In questo contesto, per “Medici per i diritti umani” l’altissima frequenza di atti di autolesionismo nei primi mesi dell’anno, insieme alle proteste e alla rivolta di marzo 2010, testimoniano la tensione, il disagio e il malessere che si respira nel centro, per quanto “rispetto alla visita compiuta due anni fa bisogna rilevare che gli ambienti abitati (camerate, bagni) presentano uno stato di mantenimento sensibilmente migliore. Per il Medu il centro presenta “l’aspetto di una struttura penitenziaria”, con il perimetro delimitato da alte mura vigilate a vista e recinzioni interne costituite da sbarre alte 5 metri: il previsto posizionamento di pannelli trasparenti a copertura dei settori maschili (serviranno ad impedire fughe sui tetti e proteste eclatanti) “non farà che rendere ulteriormente oppressiva la struttura”. Preoccupa anche la mancanza di un regolamento scritto (una circolare ministeriale la prevederebbe) ma viene dato atto che dopo l’estensione del periodo massimo di permanenza da 60 a 180 giorni “sono stati compiuti degli sforzi per garantire maggiori spazi ed attività ricreative e di svago”: in particolare l’ente gestore riferisce di aver avviato corsi d’italiano, arte terapia, danza per le donne e cineforum pomeridiano, mentre sono presenti un campo di calcetto nuovo, una piccola biblioteca con vecchi testi e videocassette, spazi per le attività di culto.
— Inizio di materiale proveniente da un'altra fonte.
Lemma wp_insert_active p l s : s_data s !! 0 = None -> dlist (s_data s) (timers_ (queue s)) l -> p ∉ l ->
  is_Some (s_data s !! p) -> wp (insert_active p) s (fun _ s' => list_changed (p :: l) (p :: l) s s').
Proof.
  intros H0 Hd Hp [d Hdp]. pose proof (dlist_nonnull _ _ _ H0 Hd) as Hnn.
  assert (p <> 0) as Hp0 by (intros ->; congruence).
  pose proof (dseg_first _ _ _ _ _ (proj1 Hd)) as Ea. set (a := timers_ (queue s)) in *.
  assert (a = 0 \/ a ∈ l) as Ma by (rewrite Ea; apply default_head_in).
  assert (a <> p) as Hap by (destruct Ma; congruence).
  unfold insert_active. apply wp_bind, wp_get_queue. apply wp_bind. eapply wp_load_timer; [done|].
  fold a. apply wp_bind, wp_update_alter; [by eexists|]. apply wp_bind, wp_update_if.
  { by apply lookup_alter_None. }
  { unfold s_data. simpl. rewrite lookup_alter_is_Some. destruct Ma; [by left|right]. by eapply dlist_member_timer. }
  apply wp_modify_queue. set (s' := on_queue _ _).
  set (D' := alter (fun e => set_links (t_next_ e) p e) a (alter (set_links a 0) p (s_data s))).
  assert (s_data s' = D') as ED by done.
  assert (forall z, links D' z = if decide (a = z) then (fun l => (l.1, p)) <$> links (s_data s) z
            else if decide (p = z) then Some (a, 0) else links (s_data s) z) as Hlk.
  { intros z. subst D'. rewrite (links_alter (fun l => (l.1, p))), (links_alter (fun _ => (a, 0))) by done.
    destruct (decide (a = z)); [by rewrite decide_False by congruence|].
    case_decide; [|done]. subst. unfold links. by rewrite Hdp. }
  split; [done|done| |].
  - rewrite ED. subst D'. eapply relinked_trans; [apply (relinked_alter _ _ p (set_links a 0)); [right; by left|done..]|].
    apply relinked_alter; [|by apply lookup_alter_None|done]. destruct Ma; [by left|right; by right].
  - rewrite ED. change (timers_ (queue s')) with p. apply (dll_cons (links (s_data s)) (links D') a l p Hd Hp).
    + by rewrite Hlk, decide_False, decide_True.
    + intros x Hx. destruct l as [|y l]; [done|]. injection Hx as ->. simpl in Ea. subst a.
      destruct Hd as [Hd _]. simpl in Hd. destruct Hd as (_ & n & Hn & _). exists n. split; [done|].
      rewrite Hlk, decide_True by (by symmetry). rewrite Hn. done.
    + intros x Hx Hne. rewrite Hlk, !decide_False; [done| |]; intros E; [by subst x|].
      destruct Ma as [M|M]; [congruence|]. destruct l as [|y l]; [set_solver|]. simpl in Ea. apply Hne. simpl. congruence.
Qed.

(** Timer [t] takes the place of [p], whose links it is given. *)
Lemma wp_replace_active l1 p l2 t s (Phi : unit -> S -> Prop) : s_data s !! 0 = None ->
  dlist (s_data s) (timers_ (queue s)) (l1 ++ p :: l2) -> t ∉ l1 ++ p :: l2 -> is_Some (s_data s !! t) ->
  let pr := default 0 (last l1) in let nx := default 0 (head l2) in
  (forall s', list_changed (t :: l1 ++ p :: l2) (l1 ++ t :: l2) s s' -> links (s_data s') p = Some (0, 0) -> Phi tt s') ->
  wp (q ← get_queue;
      (if timers_ q =? p then modify_queue (set_timers t) else mret tt);;
      (if negb (pr =? 0) then update_timer pr (fun e => set_links t (t_prev_ e) e) else mret tt);;
      (if negb (nx =? 0) then update_timer nx (fun e => set_links (t_next_ e) t e) else mret tt);;
      update_timer t (set_links nx pr);;
      update_timer p (set_links 0 0)) s Phi.
Proof.
  intros H0 Hd Ht [dt Hdt] pr nx HP. destruct (around_distinct _ _ _ _ _ (links_null _ H0) Hd) as (Hp0 & Hprp & Hnxp & _ & _ & Hnd & _).
  pose proof (dlist_member_timer _ _ _ p Hd) as [d Hp]; [set_solver|].
  pose proof (dll_around _ _ _ _ _ Hd) as (_ & Hlp & _).
  destruct (around_members _ _ _ _ _ Hd) as (Mpr & Mnx & Spr & Snx). fold pr in Mpr, Spr, Hprp, Hlp. fold nx in Mnx, Snx, Hnxp, Hlp.
  assert (t <> 0) as Ht0 by (intros ->; congruence).
  assert (t <> p /\ t <> pr /\ t <> nx) as (Tp & Tpr & Tnx).
  { split_and!; [set_solver| |]; intros E; [destruct Mpr|destruct Mnx]; congruence. }
  apply wp_bind, wp_get_queue. apply wp_bind, wp_set_head.
  apply wp_bind, wp_update_if; [done|done|].
  apply wp_bind, wp_update_if; [by apply lookup_alter_None|unfold s_data; simpl; by rewrite lookup_alter_is_Some|].
  apply wp_bind, wp_update_alter; [unfold s_data; simpl; rewrite !lookup_alter_is_Some; by eexists|].
  apply wp_update_alter; [unfold s_data; simpl; rewrite !lookup_alter_is_Some; by eexists|].
  set (s' := on_queue _ _). set (B := bypass t t p pr nx (s_data s)).
  assert (s_data s' = alter (set_links nx pr) t B) as ED.
  { subst B. unfold bypass. by rewrite alter_alter_ne by done. }
  assert (forall z, links (s_data s') z = if decide (t = z) then Some (nx, pr) else links B z) as Hlk.
  { intros z. rewrite ED, (links_alter (fun _ => (nx, pr))) by done. case_decide; [|done]. subst z. subst B.
    rewrite links_bypass, decide_False by done. unfold links. by rewrite Hdt. }
  apply HP; [split; [done|done| |]|].
  - rewrite ED. eapply relinked_trans; [apply (relinked_bypass (s_data s) _ t t p pr nx); [done|set_solver| |]|].
    { destruct Mpr; [by left|right; by right]. }
    { destruct Mnx; [by left|right; by right]. }
    apply relinked_alter; [right; by left| |done]. subst B. unfold bypass. by rewrite !lookup_alter_None.
  - assert (timers_ (queue s') = match l1 with [] => t | _ => timers_ (queue s) end) as -> by by eapply head_after.
    eapply (dll_replace (links (s_data s)) _ _ l1 p l2 [t]); [done| |].
    { simpl. rewrite <- Permutation_middle. constructor; [set_solver|done]. }
    destruct (bypass_around _ (s_data s') _ _ _ _ H0 Hd t t) as (B1 & B2 & B3 & B4).
    { intros z Hz. rewrite Hlk, decide_False; [done|]. set_solver. }
    split_and!; [done|done|done|done|]. by rewrite Hlk, decide_True.
  - rewrite Hlk, decide_False by done. subst B. rewrite links_bypass, decide_True by done. by rewrite Hlp.
Qed.
End list_ops.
E nelle camerate (dormitori da otto posti letto per gli uomini e sei per le donne) ci sono delle tv. Interventi che però non cambiano il giudizio finale: “La struttura appare del tutto inadeguata ad assicurare condizioni di vita dignitose a persone che vi permangono per 24 ore al giorno affrontando periodi di trattenimento che si possono prolungare fino a 6 mesi”.